- Founded: 1999
- Founder: Lisa Moran, Tyler Clarke Burke
- Status: Defunct
- Distributor(s): Outside Music
- Genre: Indie rock
- Country of origin: Canada
- Location: Guelph, Ontario

= Three Gut Records =

Canadian record label

Three Gut Records was a Guelph, Ontario, Canada based independent record label. It was founded in 1999 by Lisa Moran and Tyler Clark Burke as a vehicle for releasing albums by their friends; it became an influential player in Canadian music with the breakout success of the Constantines' self-titled 2001 release on the label. Three Gut releases were distributed by Outside Music.

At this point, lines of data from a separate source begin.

(** *** Connections *)

Lemma no_leak_update i q s s' :
  starts s' = <[i := q]> (starts s) -> closed s ⊆ closed s' ->
  (forall c, c < opened s' -> c < opened s \/ holds q = Some c) ->
  (forall p c, starts s !! i = Some p -> holds p = Some c -> holds q = Some c \/ c ∈ closed s') ->
  no_leak s -> no_leak s'.
Proof using Type.
  intros Hs Hcl Hop Hp Hl c Hc. rewrite Hs. destruct (Hop c Hc) as [Hc'|Hq].
  2: { right. exists i, q. by rewrite lookup_insert_eq. }
  destruct (Hl c Hc') as [Hin|(j & p & Hj & Hh)]; [left; by apply Hcl|].
  destruct (decide (i = j)) as [<-|Hne].
  - destruct (Hp p c Hj Hh) as [Hq|Hin]; [|by left]. right. exists i, q. by rewrite lookup_insert_eq.
  - right. exists j, p. by rewrite lookup_insert_ne.
Qed.

Lemma no_leak_same s s' :
  starts s' = starts s -> opened s' = opened s -> closed s ⊆ closed s' -> no_leak s -> no_leak s'.
Proof using Type.
  intros Hs Ho Hc Hl c Hlt. rewrite Ho in Hlt. rewrite Hs. destruct (Hl c Hlt) as [?|?]; [left; by apply Hc|by right].
Qed.

Lemma no_leak_step s s' : step s s' -> no_leak s -> no_leak s'.
Proof using Type.
  intros [Hc|Hm] Hl.
  - destruct Hc as [i s Hi|j s Hj]; [|by apply (no_leak_same s)].
    unfold start_begin. destruct (stoped s); [|destruct (starting s || _)];
      (eapply (no_leak_update i _ s); [done|done|by left|congruence|done]).
  - destruct Hm as [i err s Hi|i r s Hi|i c s Hi|i c ad d s Hi Hc|i c err s Hi|i c m s Hi Hf|i c m s Hi Hs
      |i c err s Hi|i c err s Hi|s Hw Hs|m rest s Hw Hr|m s Hw|j s Hj|j c s Hj].
    10-13: by apply (no_leak_same s).
    10: { apply (no_leak_same s); [done|done| |done]. destruct c; simpl; set_solver. }
    1: destruct err as [err|].
    3: unfold start_listened; destruct (stoped s); destruct r as [c|err].
    all: eapply (no_leak_update i _ s); try done; simpl; try set_solver.
    all: try (intros p c0 Hp Hh; rewrite Hi in Hp; injection Hp as <-; simpl in Hh; simplify_eq; auto; try set_solver).
    all: try (intros c0 Hc0; left; exact Hc0).
    intros c0 Hc0. destruct (decide (c0 = opened s)) as [->|]; [by right|left; lia].
Qed.

(** *** Messages *)

Lemma fifo_update i q s s' :
  starts s' = <[i := q]> (starts s) -> enqueueing q = [] ->
  (forall p, starts s !! i = Some p -> enqueueing p = []) ->
  received s' = received s -> handled s' = handled s -> handling (worker s') = handling (worker s) ->
  readChan s' = readChan s -> dropped s' = dropped s -> fifo s -> fifo s'.
Proof using Type.
  intros Hs Hq Hp Hr Hh Hw Hc Hd [F1 F2]. split.
  - intros j c m Hj. rewrite Hs in Hj. apply lookup_insert_Some in Hj as [[<- ->]|[_ Hj]]; [done|].
    rewrite Hr, Hh, Hw, Hc. by eapply F1.
  - intros Hi. rewrite Hr, Hh, Hw, Hc, Hd. apply F2. intros j c m Hj.
    destruct (decide (i = j)) as [<-|Hne]; [by specialize (Hp _ Hj)|].
    apply (Hi j c m). by rewrite Hs, lookup_insert_ne.
Qed.

Lemma fifo_same s s' :
  starts s' = starts s -> dropped s' = dropped s ->
  (forall x, received s = handled s ++ handling (worker s) ++ readChan s ++ x ->
             received s' = handled s' ++ handling (worker s') ++ readChan s' ++ x) ->
  fifo s -> fifo s'.
Proof using Type.
  intros Hs Hd Hx [F1 F2]. split.
  - intros i c m. rewrite Hs. intros Hi. apply Hx. by eapply F1.
  - unfold idle. rewrite Hs, Hd. intros Hi. by apply Hx, F2.
Qed.

(** Only the call that serves enqueues. *)
Lemma enqueue_one s i j p q c : inv s -> starts s !! i = Some p -> serving p = Some c ->
  starts s !! j = Some q -> enqueueing q <> [] -> i = j.
Proof using Type.
  intros I Hi Hp Hj Hq. destruct q as [| | | |c' m| | |]; try done. by eapply (i_serve_one _ I i j p (Enqueueing c' m)).
Qed.

Lemma fifo_step s s' : step s s' -> inv s -> fifo s -> fifo s'.
Proof using Type.
  intros [Hc|Hm] I F.
  - destruct Hc as [i s Hi|j s Hj]; [|by apply (fifo_same s)].
    unfold start_begin. destruct (stoped s); [|destruct (starting s || _)];
      (eapply (fifo_update i _ s); try done; congruence).
  - destruct Hm as [i err s Hi|i r s Hi|i c s Hi|i c ad d s Hi Hc|i c err s Hi|i c m s Hi Hf|i c m s Hi Hs
      |i c err s Hi|i c err s Hi|s Hw Hs|m rest s Hw Hr|m s Hw|j s Hj|j c s Hj].
    + destruct err; (eapply (fifo_update i _ s); try done; intros p Hp; rewrite Hi in Hp; by injection Hp as <-).
    + unfold start_listened. destruct (stoped s); destruct r;
        (eapply (fifo_update i _ s); try done; intros p Hp; rewrite Hi in Hp; by injection Hp as <-).
    + eapply (fifo_update i _ s); try done; [intros p Hp; rewrite Hi in Hp; by injection Hp as <-|].
      simpl. by rewrite (i_spawning _ I i c Hi).
    + assert (idle s) as Hid.
      { intros j c' m' Hj. assert (i = j) as <- by by eapply (enqueue_one s i j). congruence. }
      pose proof (f_idle _ F Hid) as Hrec. rewrite (i_kept _ I i _ c Hi eq_refl) in Hrec by by intros [].
      split; simpl.
      * intros j c' m' Hj. apply lookup_insert_Some in Hj as [[_ [= _ <-]]|[_ Hj]]; [|by destruct (Hid _ _ _ Hj)].
        rewrite Hrec, app_nil_r. by rewrite <- !app_assoc.
      * intros Hid'. exfalso. apply (Hid' i c (newMessage ad d)). simpl. by rewrite lookup_insert_eq.
    + eapply (fifo_update i _ s); try done. intros p Hp. rewrite Hi in Hp. by injection Hp as <-.
    + split; simpl.
      * intros j c' m' Hj. apply lookup_insert_Some in Hj as [[_ ?]|[Hne Hj]]; [done|].
        destruct Hne. by eapply (enqueue_one s i j).
      * intros _. rewrite (f_enqueueing _ F i c m Hi), (i_kept _ I i _ c Hi eq_refl) by by intros [].
        by rewrite app_nil_r.
    + split; simpl.
      * intros j c' m' Hj. apply lookup_insert_Some in Hj as [[_ ?]|[Hne Hj]]; [done|].
        destruct Hne. by eapply (enqueue_one s i j).
      * intros _. by rewrite (f_enqueueing _ F i c m Hi), (i_kept _ I i _ c Hi eq_refl) by by intros [].
    + eapply (fifo_update i _ s); try done. intros p Hp. rewrite Hi in Hp. by injection Hp as <-.
    + eapply (fifo_update i _ s); try done. intros p Hp. rewrite Hi in Hp. by injection Hp as <-.
    + apply (fifo_same s); try done. intros x Hx. simpl. by rewrite Hw in Hx.
    + apply (fifo_same s); try done. intros x Hx. simpl. rewrite Hw, Hr in Hx. rewrite Hx.
      destruct (handler cfg); simpl; [done|]. by rewrite <- app_assoc.
    + apply (fifo_same s); try done. intros x Hx. simpl. rewrite Hw in Hx. rewrite Hx. simpl. by rewrite <- app_assoc.
    + by apply (fifo_same s).
    + by apply (fifo_same s).
Qed.

Lemma reachable_inv s : (0 <= readChanSize cfg)%Z -> reachable s -> inv s /\ no_leak s /\ fifo s.
Proof using Type.
  intros Hz Hr. unfold reachable in Hr. pattern s. revert s Hr. apply rtc_ind_r.
  - split_and!; [by apply udp_inv_initial|intros c; simpl; lia|].
    split; [intros *; simpl; by rewrite lookup_empty|done].
  - intros s s' _ Hst (Hi & Hl & Hf). split_and!.
    + destruct Hst; [by eapply udp_inv_call|by eapply inv_move].
    + by eapply no_leak_step.
    + by eapply fifo_step.
Qed.

(** A call of [Start] that has returned. *)
Definition finished (s : server) : Prop := forall i p, starts s !! i = Some p -> exists err, p = StartDone err.

(** *** The end of the worker *)

Lemma worker_done_stays s s' : inv s -> step s s' -> worker s = WorkerDone ->
  worker s' = WorkerDone /\ handled s' = handled s.
Proof using Type.
  intros I [Hc|Hm] Hd.
  - destruct Hc as [i s Hi|j s Hj]; [|done]. unfold start_begin. by destruct (stoped s); [|destruct (starting s || _)].
  - destruct Hm as [i err s Hi|i r s Hi|i c s Hi|i c ad d s Hi Hc|i c err s Hi|i c m s Hi Hf|i c m s Hi Hs
      |i c err s Hi|i c err s Hi|s Hw Hs|m rest s Hw Hr|m s Hw|j s Hj|j c s Hj]; try done; try congruence.
    + by destruct err.
    + unfold start_listened. by destruct (stoped s), r.
    + pose proof (i_spawning _ I i c Hi). congruence.
Qed.

Lemma worker_done_forever s s' : (0 <= readChanSize cfg)%Z -> reachable s -> worker s = WorkerDone -> rtc step s s' ->
  handled s' = handled s.
Proof using Type.
  intros Hz Hr Hd Hs. induction Hs as [|s s1 s' Hst Hs IH]; [done|].
  destruct (reachable_inv s Hz Hr) as (I & _). destruct (worker_done_stays _ _ I Hst Hd) as [Hd1 <-].
  apply IH; [|done]. by eapply rtc_r.
Qed.

(** The worker returns only when the server was stopped, and it stays stopped. *)
Lemma worker_done_stoped s : reachable s -> worker s = WorkerDone -> stoped s = true.
Proof using Type.
  intros Hr. unfold reachable in Hr. pattern s. revert s Hr. apply rtc_ind_r; [done|].
  intros s s' _ [Hc|Hm] IH.
  - destruct Hc as [i s Hi|j s Hj]; [|done]. unfold start_begin.
    destruct (stoped s) eqn:E; [|destruct (starting s || _)]; simpl; intros Hd; specialize (IH Hd); congruence.
  - destruct Hm as [i err s Hi|i r s Hi|i c s Hi|i c ad d s Hi Hc|i c err s Hi|i c m s Hi Hf|i c m s Hi Hs
      |i c err s Hi|i c err s Hi|s Hw Hs|m rest s Hw Hr|m s Hw|j s Hj|j c s Hj]; try done.
    + by destruct err.
    + unfold start_listened. destruct (stoped s) eqn:E, r; simpl; intros Hd; specialize (IH Hd); congruence.
    + simpl. by destruct (handler cfg).
Qed.


(** ** A stopped server comes to an end *)

Definition start_weight (p : start_pc) : nat :=
  match p with
  | Listening => 8 | Listened _ => 7 | Spawning _ => 6 | Reading _ => 4 | Enqueueing _ _ => 7
  | Deferred _ _ => 2 | Closing _ _ => 1 | StartDone _ => 0
  end.
Definition stop_weight (p : stop_pc) : nat := match p with Stopping => 2 | Taken _ => 1 | StopDone => 0 end.
Definition worker_weight (p : worker_pc) : nat :=
  match p with Handling _ => 2 | Waiting => 1 | NoWorker | WorkerDone => 0 end.

Definition total {P} (weight : P -> nat) (m : gmap nat P) : nat := sum_list_with (fun x => weight x.2) (map_to_list m).

Lemma total_insert {P} (weight : P -> nat) (m : gmap nat P) i p q : m !! i = Some p ->
  total weight (<[i := q]> m) + weight p = total weight m + weight q.
Proof using Type.
  intros Hi. unfold total. rewrite <- (insert_delete_id m i p Hi) at 2. rewrite <- insert_delete_eq.
  rewrite !map_to_list_insert by apply lookup_delete_eq. simpl. lia.
Qed.

Definition measure (s : server) : nat :=
  total start_weight (starts s) + total stop_weight (stops s) + worker_weight (worker s) + 2 * length (readChan s).

(** It was stopped, and what it serves is closed. *)
Definition stopped (s : server) : Prop := stoped s = true /\ forall c, c ∈ served s -> c ∈ closed s.

Lemma stopped_move s s' : inv s -> stopped s -> move s s' -> stopped s' /\ measure s' < measure s.
Proof using Type.
  intros I [Hst Hcl] Hm. unfold measure, stopped.
  destruct Hm as [i err s Hi|i r s Hi|i c s Hi|i c ad d s Hi Hc|i c err s Hi|i c m s Hi Hf|i c m s Hi Hs
    |i c err s Hi|i c err s Hi|s Hw Hs|m rest s Hw Hr|m s Hw|j s Hj|j c s Hj].
  - pose proof (fun q => total_insert start_weight _ i _ q Hi) as Ht. simpl in Ht.
    destruct err as [err|]; simpl; [specialize (Ht (Listened (inr err)))|specialize (Ht (Listened (inl (opened s))))];
      simpl in Ht; (split; [done|lia]).
  - pose proof (total_insert start_weight _ i _ (StartDone ErrClosed) Hi) as Ht. simpl in Ht.
    unfold start_listened. rewrite Hst. simpl. split; [|lia]. split; [done|]. intros c Hin. apply Hcl in Hin.
    destruct r; set_solver.
  - pose proof (total_insert start_weight _ i _ (Reading c) Hi) as Ht. simpl in *.
    rewrite (i_spawning _ I i c Hi). simpl. split; [done|lia].
  - destruct Hc. apply Hcl. rewrite (i_serve _ I i _ c Hi eq_refl). by left.
  - pose proof (total_insert start_weight _ i _ (Deferred c err) Hi) as Ht. simpl in *. split; [done|lia].
  - pose proof (total_insert start_weight _ i _ (Reading c) Hi) as Ht. simpl in *. rewrite length_app. simpl.
    split; [done|lia].
  - pose proof (total_insert start_weight _ i _ (Deferred c ErrClosed) Hi) as Ht. simpl in *. split; [done|lia].
  - pose proof (total_insert start_weight _ i _ (Closing c err) Hi) as Ht. simpl in *. split; [done|lia].
  - pose proof (total_insert start_weight _ i _ (StartDone err) Hi) as Ht. simpl in *.
    split; [|lia]. split; [done|]. intros c' Hin. apply Hcl in Hin. set_solver.
  - rewrite Hw. simpl. split; [done|lia].
  - rewrite Hw, Hr. simpl. split; [done|]. destruct (handler cfg); simpl; lia.
  - rewrite Hw. simpl. split; [done|lia].
  - pose proof (total_insert stop_weight _ j _ (Taken (conn s)) Hj) as Ht. simpl in *. split; [done|lia].
  - pose proof (total_insert stop_weight _ j _ StopDone Hj) as Ht. simpl in *.
    split; [|lia]. split; [done|]. intros c' Hin. apply Hcl in Hin. destruct c; set_solver.
Qed.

Other artists who released music on Three Gut include Royal City, Cuff the Duke, Jim Guthrie, Sea Snakes and Gentleman Reg. The label's name came from their first release, Guthrie's A Thousand Songs, which included a song called "The Fantabulous World of Jimmy 3-Guts", a title derived from reversing the syllables in Guthrie's surname.

Three Gut was also the Canadian label for two albums by the American band Oneida, the only non-Canadian act to have released material on Three Gut.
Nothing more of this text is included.